- **ACTIVITY**
From the entries below, copy exactly the lines from the one that contains "- unfold RDFDatastore.size. rewrite" through the one that contains "held exactly when", both included, and only those.

Stored items
(** A run that ends well: the statement is merged, and the prefix [ex] is
    in the table with [undefined] where its IRI should be. *)
Lemma parseFromString_commits_witness :
  let data := "@prefix ex: <http://example.org/> . ex:person1 ex:knows ex:person2 ." in
  let out := RDFDatastore.parseFromString goodRun 0 (MudWorld.store fixture)
               data None in
  ParserRun (goodRun 0 data "turtle") [knows]
    (inr (Some {[ "ex" := "http://example.org/" ]})) /\
  snd out = Resolved /\
  holds (RDFDatastore.store (fst out)) knows = true /\
  RDFDatastore.getPrefixes (fst out) !! "ex" = Some Js.undefined /\
  RDFDatastore.getPrefixes (fst out) !! "ex" <> Some (Some "http://example.org/").
Proof.
  intros data out.
  assert (Hrun : ParserRun (goodRun 0 data "turtle") [knows]
                   (inr (Some {[ "ex" := "http://example.org/" ]})))
    by (apply run_quad, run_end).
  split; [exact Hrun |].
  pose proof (RDFDatastoreFacts.parseFromString_commits goodRun 0
                (MudWorld.store fixture) data None _ _ Hrun) as H.
  fold out in H. destruct out as [d' promise].
  destruct H as (Hp & Hq & Hpf & _).
  assert (Hex : RDFDatastore.getPrefixes d' !! "ex" = Some Js.undefined).
  { apply (Hpf "ex" "http://example.org/"). simpl. apply lookup_singleton_eq. }
  split; [exact Hp |]. split; [apply Hq; left; now left |].
  split; [exact Hex |]. cbn [fst]. rewrite Hex. discriminate.
Defined.

(** Every statement of the fixture lacks an explicit graph. *)
Lemma getStats_counts_default_graph_witness :
  triples_only (MudWorld.store fixture) = true /\
  RDFDatastore.size (MudWorld.store fixture) = 11 /\
  graphCount (RDFDatastore.getStats (MudWorld.store fixture)) = 1.
Proof.
  assert (Ht : triples_only (MudWorld.store fixture) = true)
    by (vm_compute; reflexivity).
  assert (Hs : RDFDatastore.size (MudWorld.store fixture) = 11)
    by (vm_compute; reflexivity).
  split; [exact Ht |]. split; [exact Hs |].
  apply (RDFDatastoreFacts.getStats_counts_default_graph _ Ht).
  rewrite Hs. discriminate.
Defined.

End Examples.


(** * Further properties of the modelled code *)

(** ** Counting and bulk operations of the datastore *)

Module RDFDatastoreLaws.
Section Laws.
Context {N3 : N3Store}.

(** Two listings without repeats that have the same members are equally
    long. *)
Lemma same_members_length {A} (l l' : list A) :
  List.NoDup l -> List.NoDup l' -> (forall x, In x l <-> In x l') ->
  length l = length l'.
Proof.
  intros Hl Hl' H. apply Permutation.Permutation_length.
  now apply Stdlib.Sorting.Permutation.NoDup_Permutation.
Qed.

Lemma no_members_nil {A} (l : list A) : (forall x, ~ In x l) -> l = [].
Proof.
  destruct l as [| a l]; [reflexivity |]. intros H. destruct (H a). now left.
Qed.

Lemma count_members (st : Store) (l : list Quad) :
  List.NoDup l -> (forall q, In q l <-> holds st q = true) ->
  count st = length l.
Proof.
  intros Hl H. rewrite count_spec. apply same_members_length.
  - apply getQuads_NoDup.
  - exact Hl.
  - intros q. rewrite getQuads_spec, matches_all, H. tauto.
Qed.

Lemma count_addQuad_absent (st : Store) (q : Quad) :
  holds st q = false -> count (addQuad q st) = S (count st).
Proof.
  intros Hq.
  rewrite (count_members (addQuad q st) (q :: getQuads None None None None st)).
  - simpl. now rewrite count_spec.
  - constructor; [| apply getQuads_NoDup].
    rewrite getQuads_spec. intros [H _]. congruence.
  - intros x. simpl. rewrite getQuads_spec, matches_all, holds_addQuad,
      orb_true_iff, quad_eqb_eq. tauto.
Qed.

Lemma count_removeQuad_present (st : Store) (q : Quad) :
  holds st q = true -> count st = S (count (removeQuad q st)).
Proof.
  intros Hq.
  rewrite (count_members st (q :: getQuads None None None None (removeQuad q st))).
  - simpl. now rewrite count_spec.
  - constructor; [| apply getQuads_NoDup].
    rewrite getQuads_spec, holds_removeQuad, quad_eqb_refl. simpl.
    intros [H _]. discriminate.
  - intros x. simpl. rewrite getQuads_spec, matches_all, holds_removeQuad,
      andb_true_iff, negb_true_iff, quad_eqb_neq.
    destruct (Quad_eq_dec q x) as [<- | Hne]; [tauto |]. tauto.
Qed.

(** X1: [size] after [addTriple] and [removeTriple]: adding a statement
    that is not held grows the store by one and adding a held one leaves
    the size; removing a held statement shrinks the store by one and
    removing one that is not held leaves the size. *)
Theorem size_addTriple_removeTriple (d : RDFDatastore.t) (s p o : Term)
    (g : option Term) :
  RDFDatastore.size (RDFDatastore.addTriple d s p o g)
  = (if RDFDatastore.has d s p o g then RDFDatastore.size d
     else S (RDFDatastore.size d)) /\
  RDFDatastore.size d
  = (if RDFDatastore.has d s p o g
     then S (RDFDatastore.size (RDFDatastore.removeTriple d s p o g))
     else RDFDatastore.size (RDFDatastore.removeTriple d s p o g)).
Proof.
  unfold RDFDatastore.size, RDFDatastore.has, RDFDatastore.addTriple,
    RDFDatastore.removeTriple. cbn [RDFDatastore.store]. rewrite !quad_opt.
  destruct (holds (RDFDatastore.store d) (quad s p o g)) eqn:H; split.
  - now rewrite addQuad_present.
  - now apply count_removeQuad_present.
  - now apply count_addQuad_absent.
  - now rewrite removeQuad_absent.
Qed.

(** X2: [clear] leaves no statement: the size is 0, [has] is false for
    every statement, every pattern matches nothing, and the prefix table
    is the one before. *)
Theorem clear_empties (d : RDFDatastore.t) :
  RDFDatastore.size (RDFDatastore.clear d) = 0 /\
  (forall s p o g, RDFDatastore.has (RDFDatastore.clear d) s p o g = false) /\
  (forall pattern, RDFDatastore.match_ (RDFDatastore.clear d) pattern = []) /\
  RDFDatastore.getPrefixes (RDFDatastore.clear d) = RDFDatastore.getPrefixes d.
Proof.
  assert (Hnone : forall q,
             holds (RDFDatastore.store (RDFDatastore.clear d)) q = false).
  { intros q. destruct (holds _ q) eqn:H; [| reflexivity].
    unfold RDFDatastore.clear in H. cbn [RDFDatastore.store] in H.
    apply holds_fold_removeQuad in H as [Hnot Hq]. exfalso. apply Hnot.
    apply getQuads_spec. now rewrite matches_all. }
  split; [| split; [| split]].
  - unfold RDFDatastore.size. rewrite (count_members _ []).
    + reflexivity.
    + constructor.
    + intros q. rewrite Hnone. simpl. split; [tauto | discriminate].
  - intros s p o g. unfold RDFDatastore.has. rewrite quad_opt. apply Hnone.
  - intros pattern. apply no_members_nil. intros q Hq.
    unfold RDFDatastore.match_ in Hq. apply getQuads_spec in Hq as [Hq _].
    rewrite Hnone in Hq. discriminate.
  - reflexivity.
Qed.

(** X3: [removeMatches] removes the statements that match the pattern and
    no other: afterwards the pattern matches nothing, and a statement is
    held exactly when it was held before and does not match. *)
Theorem removeMatches_exact (d : RDFDatastore.t) (pattern : QueryPattern) :
  RDFDatastore.match_ (RDFDatastore.removeMatches d pattern) pattern = [] /\
  (forall q,
     holds (RDFDatastore.store (RDFDatastore.removeMatches d pattern)) q
     = holds (RDFDatastore.store d) q
       && negb (matches (pat_subject pattern) (pat_predicate pattern)
                        (pat_object pattern) (pat_graph pattern) q)) /\
  RDFDatastore.size (RDFDatastore.removeMatches d pattern)
  + length (RDFDatastore.match_ d pattern) = RDFDatastore.size d.
Proof.
  assert (Hq : forall q,
    holds (RDFDatastore.store (RDFDatastore.removeMatches d pattern)) q
    = holds (RDFDatastore.store d) q
      && negb (matches (pat_subject pattern) (pat_predicate pattern)
                       (pat_object pattern) (pat_graph pattern) q)).
  { intros q. apply bool_iff. unfold RDFDatastore.removeMatches.
    cbn [RDFDatastore.store]. rewrite holds_fold_removeQuad.
    unfold RDFDatastore.match_. rewrite getQuads_spec, andb_true_iff,
      negb_true_iff.
    destruct (matches _ _ _ _ q); intuition congruence. }
  split; [| split; [exact Hq |]].
  - apply no_members_nil. intros q Hin. unfold RDFDatastore.match_ in Hin.
    apply getQuads_spec in Hin as [Hh Hm]. rewrite Hq, Hm in Hh.
    rewrite andb_false_r in Hh. discriminate.
  - unfold RDFDatastore.size.
    rewrite (count_members (RDFDatastore.store d)
               (getQuads None None None None
                  (RDFDatastore.store (RDFDatastore.removeMatches d pattern))
                ++ RDFDatastore.match_ d pattern)%list).
    + rewrite length_app. now rewrite count_spec.
    + apply Stdlib.Lists.List.NoDup_app; [apply getQuads_NoDup | apply getQuads_NoDup |].
      intros q H1 H2. apply getQuads_spec in H1 as [H1 _].
      unfold RDFDatastore.match_ in H2. apply getQuads_spec in H2 as [_ H2].
      rewrite Hq, H2, andb_false_r in H1. discriminate.
    + intros q. rewrite in_app_iff, getQuads_spec, matches_all, Hq,
        andb_true_iff, negb_true_iff. unfold RDFDatastore.match_.
      rewrite getQuads_spec.
      destruct (matches _ _ _ _ q); intuition congruence.
Qed.

Lemma fold_addQuad_present (qs : list Quad) (st : Store) :
  (forall q, In q qs -> holds st q = true) ->
  fold_left (fun st q => addQuad q st) qs st = st.
Proof.
  induction qs as [| x qs IH]; intros H; simpl; [reflexivity |].
  rewrite addQuad_present by (apply H; now left).
  apply IH. intros q Hq. apply H. now right.
Qed.

Lemma count_addQuad_bounds (st : Store) (q : Quad) :
  count st <= count (addQuad q st) <= S (count st).
Proof.
  destruct (holds st q) eqn:H.
  - rewrite addQuad_present by exact H. lia.
  - rewrite count_addQuad_absent by exact H. lia.
Qed.

Lemma count_fold_addQuad_bounds (qs : list Quad) (st : Store) :
  count st <= count (fold_left (fun st q => addQuad q st) qs st)
  <= count st + length qs.
Proof.
  revert st. induction qs as [| x qs IH]; intros st; simpl; [lia |].
  pose proof (IH (addQuad x st)). pose proof (count_addQuad_bounds st x). lia.
Qed.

- **RESPONSE TO THIS TASK**
  - unfold RDFDatastore.size. rewrite (count_members _ []).
    + reflexivity.
    + constructor.
    + intros q. rewrite Hnone. simpl. split; [tauto | discriminate].
  - intros s p o g. unfold RDFDatastore.has. rewrite quad_opt. apply Hnone.
  - intros pattern. apply no_members_nil. intros q Hq.
    unfold RDFDatastore.match_ in Hq. apply getQuads_spec in Hq as [Hq _].
    rewrite Hnone in Hq. discriminate.
  - reflexivity.
Qed.

(** X3: [removeMatches] removes the statements that match the pattern and
    no other: afterwards the pattern matches nothing, and a statement is
    held exactly when it was held before and does not match. *)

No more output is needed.